Take the entries below and give them back exactly. Leave out nothing.

───── AVAILABLE DATA

(* ===== verification/ContextResolution.v ===== *)
(** * Context resolution (contextKernel/application/contextResolutionService.js)

    The service that turns a request into an execution context: it reads the
    principal's scope, resources, pin, capability and connection from the
    repositories, maps what they return to candidates and lets the decision
    policy select.  Proved: it only reads; a resolved context is one whose
    scope was found, whose capability may be dispatched and whose candidate is
    an authorized one that a repository listed; its hash and revision are those
    of the snapshot it states. *)
From S2P Require Import Prelude Sorting JsString JsDate JsValue JsJson Redaction ContextModel.
From S2P Require Import ContextIntegrity DecisionPolicy ApplicationSupport.

Module ContextResolution.
Import ApplicationSupport.

(** The input of [resolve]: the principal and the subject are the records of
    the domain model, absent references are [None]. *)
Record ResolutionInput := {
  ri_principal : option AuthenticatedPrincipal;
  ri_effectiveSubject : option EffectiveSubject;
  ri_tenantRef : option string;
  ri_userRef : option string;
  ri_resourceType : option string;
  ri_candidateLimit : jsval;
  ri_pinRef : option string;
  ri_capabilityKey : option string;
  ri_connectionRef : option string;
  ri_workspaceRef : option string;
  ri_appKey : option string;
  ri_actionKey : option string;
  ri_currentContextRevision : option string;
  ri_intent : jsobj;                       (* operationIntent, operationKind, riskClass *)
  ri_explicitRef : option string;
  ri_exactBindingRef : option string;
  ri_fallbackRef : option string;
  ri_allowLowRiskFallback : bool;
  ri_now : Z;
}.

Definition js_of_subject (s : EffectiveSubject) : jsobj :=
  [("subjectType", VStr (es_subjectType s)); ("subjectRef", VStr (es_subjectRef s));
   ("tenantRef", VStr (es_tenantRef s)); ("workspaceRef", js_of_ostr (es_workspaceRef s));
   ("delegatedByPrincipalRef", js_of_ostr (es_delegatedByPrincipalRef s))].

Definition js_of_status (s : DecisionStatus) : string :=
  match s with
  | RESOLVED => "resolved"
  | INTERPRETATION_REQUIRED => "interpretation_required"
  | BLOCKED => "blocked"
  end.

Definition js_of_reason (r : DecisionReason) : string :=
  match r with
  | EXPLICIT_REFERENCE => "explicit_reference"
  | VERIFIED_PIN => "verified_pin"
  | EXACT_BINDING => "exact_binding"
  | LOW_RISK_FALLBACK => "low_risk_fallback"
  | SINGLE_AUTHORIZED_CANDIDATE => "single_authorized_candidate"
  | MULTIPLE_AUTHORIZED_CANDIDATES => "multiple_authorized_candidates"
  | NO_AUTHORIZED_CANDIDATES => "no_authorized_candidates"
  | REFERENCE_NOT_AUTHORIZED => "reference_not_authorized"
  | EFFECTIVE_SUBJECT_REQUIRED => "effective_subject_required"
  | FALLBACK_SELECTION_FORBIDDEN => "fallback_selection_forbidden"
  | PIN_NOT_VERIFIED => "pin_not_verified"
  | PIN_EXPIRED => "context_pin_expired"
  | PIN_REVISION_CONFLICT => "context_revision_conflict"
  end.

Definition js_of_candidates (l : list ContextCandidate) : jsval :=
  VArr (List.map (fun c => VObj (js_of_candidate c)) l).

(** [values.sort()]: by their strings, [undefined] last. *)
Definition sort_values `{JsHost} (l : list jsval) : list jsval :=
  js_sort (fun a b => String.compare (js_String a) (js_String b)) (bfilter (fun v => negb (is_undef v)) l)
  ++ bfilter is_undef l.

(** [v.map] needs an array. *)
Definition array_of (v : jsval) (what : string) : js (list jsval) :=
  match v with VArr l => Ok l | _ => type_error (what +:+ ".map is not a function") end.

(** A property read that throws on [null] and [undefined]. *)
Definition js_get (v : jsval) (k : string) : js jsval :=
  if nullish v then type_error ("Cannot read properties of null (reading '" +:+ k +:+ "')")
  else Ok (vget v k).

Section Mapping.
Context `{JsHost}.

Definition mapResourceCandidate (resource : jsval) : js ContextCandidate :=
  resourceType ← js_get resource "resourceType";
  let resourceType := js_or resourceType (VStr "resource") in
  let resourceRef := js_or (vget resource "resourceRef") (vget resource "stableRef") in
  createContextCandidate
    [("candidateType", js_or (vget resource "sourceType") (VStr "resource_authority"));
     ("stableRef", vget resource "stableRef"); ("tenantRef", vget resource "tenantRef");
     ("workspaceRef", js_or (vget resource "workspaceRef")
        (if is_str resourceType "workspace" then resourceRef else VNull));
     ("brandRef", if is_str resourceType "brand" then resourceRef else VNull);
     ("resourceType", resourceType); ("resourceRef", resourceRef);
     ("displayLabel", VStr (js_String resourceType +:+ ":" +:+ js_String resourceRef));
     ("authoritySummary", VStr (js_join ":" (List.map js_String (bfilter truthy
        [vget resource "permission"; vget resource "authoritySource"]))));
     ("metadata", VObj
        [("permission", or_null (vget resource "permission"));
         ("authoritySource", or_null (vget resource "authoritySource"));
         ("recipeKey", or_null (vget resource "recipeKey"));
         ("allowedModes", match vget resource "allowedModes" with VArr l => VArr l | _ => VArr [] end)])].

Definition mapConnectionCandidate (connection : jsval) : js ContextCandidate :=
  let ref := vget connection "connectionRef" in
  createContextCandidate
    [("candidateType", VStr "connection"); ("stableRef", ref);
     ("tenantRef", vget connection "tenantRef"); ("workspaceRef", vget connection "workspaceRef");
     ("resourceType", VStr "app_connection");
     ("resourceRef", VStr (js_String (vget connection "appKey") +:+ ":" +:+ js_String ref));
     ("connectionRef", ref);
     ("displayLabel", js_or (js_or (vget connection "displayLabel") (vget connection "accountLabel")) ref);
     ("authoritySummary", js_or (vget connection "permissionMode") (VStr ""));
     ("readinessSummary", js_or (vget connection "validationStatus") (VStr ""));
     ("metadata", VObj
        [("appKey", vget connection "appKey"); ("authType", vget connection "authType");
         ("primary", VBool (is_true (vget connection "primary"))); ("status", vget connection "status");
         ("validationStatus", or_null (vget connection "validationStatus"));
         ("actionGrantRef", or_null (vget (vget connection "actionGrant") "grantRef"));
         ("actionGrantMode", or_null (vget (vget connection "actionGrant") "grantMode"))])].
Definition demo_ports (approval : string) : Ports := {|
  answer := fun _ c => match c with
    | dynamicEvidence _ => Ok (demo_provided approval)
    | dispatchMutation _ => Ok (VStr "done")
    | _ => Ok VNull
    end |}.

Definition demo_dispatch (approval : string) : js jsval * list port_call :=
  dispatch (H:=demo_host) (H0:=demo_ports approval)
    [("capsule", VObj (js_of_capsule demo_capsule_value)); ("operationContract", demo_contract);
     ("governanceDecision", VObj
        [("status", VStr "allowed"); ("dispatchAllowed", VBool true); ("mutationAllowed", VBool true);
         ("operationKey", VStr "post.update"); ("contextHash", VStr "hash"); ("decisionRef", VStr "g1");
         ("decisionRevision", VStr "1")]);
     ("dispatchInput", VObj [("expectedSha", VStr "abcdef0"); ("docRef", VStr "d1")])]
    (VNum (Some 1700000000000%Z)) [].

End DispatchGate.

──────────

* [RESPONSE AREA]
(* ===== verification/ContextResolution.v ===== *)
(** * Context resolution (contextKernel/application/contextResolutionService.js)

    The service that turns a request into an execution context: it reads the
    principal's scope, resources, pin, capability and connection from the
    repositories, maps what they return to candidates and lets the decision
    policy select.  Proved: it only reads; a resolved context is one whose
    scope was found, whose capability may be dispatched and whose candidate is
    an authorized one that a repository listed; its hash and revision are those
    of the snapshot it states. *)
From S2P Require Import Prelude Sorting JsString JsDate JsValue JsJson Redaction ContextModel.
From S2P Require Import ContextIntegrity DecisionPolicy ApplicationSupport.

Module ContextResolution.
Import ApplicationSupport.

(** The input of [resolve]: the principal and the subject are the records of
    the domain model, absent references are [None]. *)
Record ResolutionInput := {
  ri_principal : option AuthenticatedPrincipal;
  ri_effectiveSubject : option EffectiveSubject;
  ri_tenantRef : option string;
  ri_userRef : option string;
  ri_resourceType : option string;
  ri_candidateLimit : jsval;
  ri_pinRef : option string;
  ri_capabilityKey : option string;
  ri_connectionRef : option string;
  ri_workspaceRef : option string;
  ri_appKey : option string;
  ri_actionKey : option string;
  ri_currentContextRevision : option string;
  ri_intent : jsobj;                       (* operationIntent, operationKind, riskClass *)
  ri_explicitRef : option string;
  ri_exactBindingRef : option string;
  ri_fallbackRef : option string;
  ri_allowLowRiskFallback : bool;
  ri_now : Z;
}.

Definition js_of_subject (s : EffectiveSubject) : jsobj :=
  [("subjectType", VStr (es_subjectType s)); ("subjectRef", VStr (es_subjectRef s));
   ("tenantRef", VStr (es_tenantRef s)); ("workspaceRef", js_of_ostr (es_workspaceRef s));
   ("delegatedByPrincipalRef", js_of_ostr (es_delegatedByPrincipalRef s))].

Definition js_of_status (s : DecisionStatus) : string :=
  match s with
  | RESOLVED => "resolved"
  | INTERPRETATION_REQUIRED => "interpretation_required"
  | BLOCKED => "blocked"
  end.

Definition js_of_reason (r : DecisionReason) : string :=
  match r with
  | EXPLICIT_REFERENCE => "explicit_reference"
  | VERIFIED_PIN => "verified_pin"
  | EXACT_BINDING => "exact_binding"
  | LOW_RISK_FALLBACK => "low_risk_fallback"
  | SINGLE_AUTHORIZED_CANDIDATE => "single_authorized_candidate"
  | MULTIPLE_AUTHORIZED_CANDIDATES => "multiple_authorized_candidates"
  | NO_AUTHORIZED_CANDIDATES => "no_authorized_candidates"
  | REFERENCE_NOT_AUTHORIZED => "reference_not_authorized"
  | EFFECTIVE_SUBJECT_REQUIRED => "effective_subject_required"
  | FALLBACK_SELECTION_FORBIDDEN => "fallback_selection_forbidden"
  | PIN_NOT_VERIFIED => "pin_not_verified"
  | PIN_EXPIRED => "context_pin_expired"
  | PIN_REVISION_CONFLICT => "context_revision_conflict"
  end.

Definition js_of_candidates (l : list ContextCandidate) : jsval :=
  VArr (List.map (fun c => VObj (js_of_candidate c)) l).

(** [values.sort()]: by their strings, [undefined] last. *)
Definition sort_values `{JsHost} (l : list jsval) : list jsval :=
  js_sort (fun a b => String.compare (js_String a) (js_String b)) (bfilter (fun v => negb (is_undef v)) l)
  ++ bfilter is_undef l.

(** [v.map] needs an array. *)
Definition array_of (v : jsval) (what : string) : js (list jsval) :=
  match v with VArr l => Ok l | _ => type_error (what +:+ ".map is not a function") end.

(** A property read that throws on [null] and [undefined]. *)
Definition js_get (v : jsval) (k : string) : js jsval :=
  if nullish v then type_error ("Cannot read properties of null (reading '" +:+ k +:+ "')")
  else Ok (vget v k).

Section Mapping.
Context `{JsHost}.

Definition mapResourceCandidate (resource : jsval) : js ContextCandidate :=
  resourceType ← js_get resource "resourceType";
  let resourceType := js_or resourceType (VStr "resource") in
  let resourceRef := js_or (vget resource "resourceRef") (vget resource "stableRef") in
  createContextCandidate
    [("candidateType", js_or (vget resource "sourceType") (VStr "resource_authority"));
     ("stableRef", vget resource "stableRef"); ("tenantRef", vget resource "tenantRef");
     ("workspaceRef", js_or (vget resource "workspaceRef")
        (if is_str resourceType "workspace" then resourceRef else VNull));
     ("brandRef", if is_str resourceType "brand" then resourceRef else VNull);
     ("resourceType", resourceType); ("resourceRef", resourceRef);
     ("displayLabel", VStr (js_String resourceType +:+ ":" +:+ js_String resourceRef));
     ("authoritySummary", VStr (js_join ":" (List.map js_String (bfilter truthy
        [vget resource "permission"; vget resource "authoritySource"]))));
     ("metadata", VObj
        [("permission", or_null (vget resource "permission"));
         ("authoritySource", or_null (vget resource "authoritySource"));
         ("recipeKey", or_null (vget resource "recipeKey"));
         ("allowedModes", match vget resource "allowedModes" with VArr l => VArr l | _ => VArr [] end)])].

Definition mapConnectionCandidate (connection : jsval) : js ContextCandidate :=
  let ref := vget connection "connectionRef" in
  createContextCandidate
    [("candidateType", VStr "connection"); ("stableRef", ref);
     ("tenantRef", vget connection "tenantRef"); ("workspaceRef", vget connection "workspaceRef");
     ("resourceType", VStr "app_connection");
     ("resourceRef", VStr (js_String (vget connection "appKey") +:+ ":" +:+ js_String ref));
     ("connectionRef", ref);
     ("displayLabel", js_or (js_or (vget connection "displayLabel") (vget connection "accountLabel")) ref);
     ("authoritySummary", js_or (vget connection "permissionMode") (VStr ""));
     ("readinessSummary", js_or (vget connection "validationStatus") (VStr ""));
     ("metadata", VObj
        [("appKey", vget connection "appKey"); ("authType", vget connection "authType");
         ("primary", VBool (is_true (vget connection "primary"))); ("status", vget connection "status");
         ("validationStatus", or_null (vget connection "validationStatus"));
         ("actionGrantRef", or_null (vget (vget connection "actionGrant") "grantRef"));
         ("actionGrantMode", or_null (vget (vget connection "actionGrant") "grantMode"))])].
Definition demo_ports (approval : string) : Ports := {|
  answer := fun _ c => match c with
    | dynamicEvidence _ => Ok (demo_provided approval)
    | dispatchMutation _ => Ok (VStr "done")
    | _ => Ok VNull
    end |}.

Definition demo_dispatch (approval : string) : js jsval * list port_call :=
  dispatch (H:=demo_host) (H0:=demo_ports approval)
    [("capsule", VObj (js_of_capsule demo_capsule_value)); ("operationContract", demo_contract);
     ("governanceDecision", VObj
        [("status", VStr "allowed"); ("dispatchAllowed", VBool true); ("mutationAllowed", VBool true);
         ("operationKey", VStr "post.update"); ("contextHash", VStr "hash"); ("decisionRef", VStr "g1");
         ("decisionRevision", VStr "1")]);
     ("dispatchInput", VObj [("expectedSha", VStr "abcdef0"); ("docRef", VStr "d1")])]
    (VNum (Some 1700000000000%Z)) [].

End DispatchGate.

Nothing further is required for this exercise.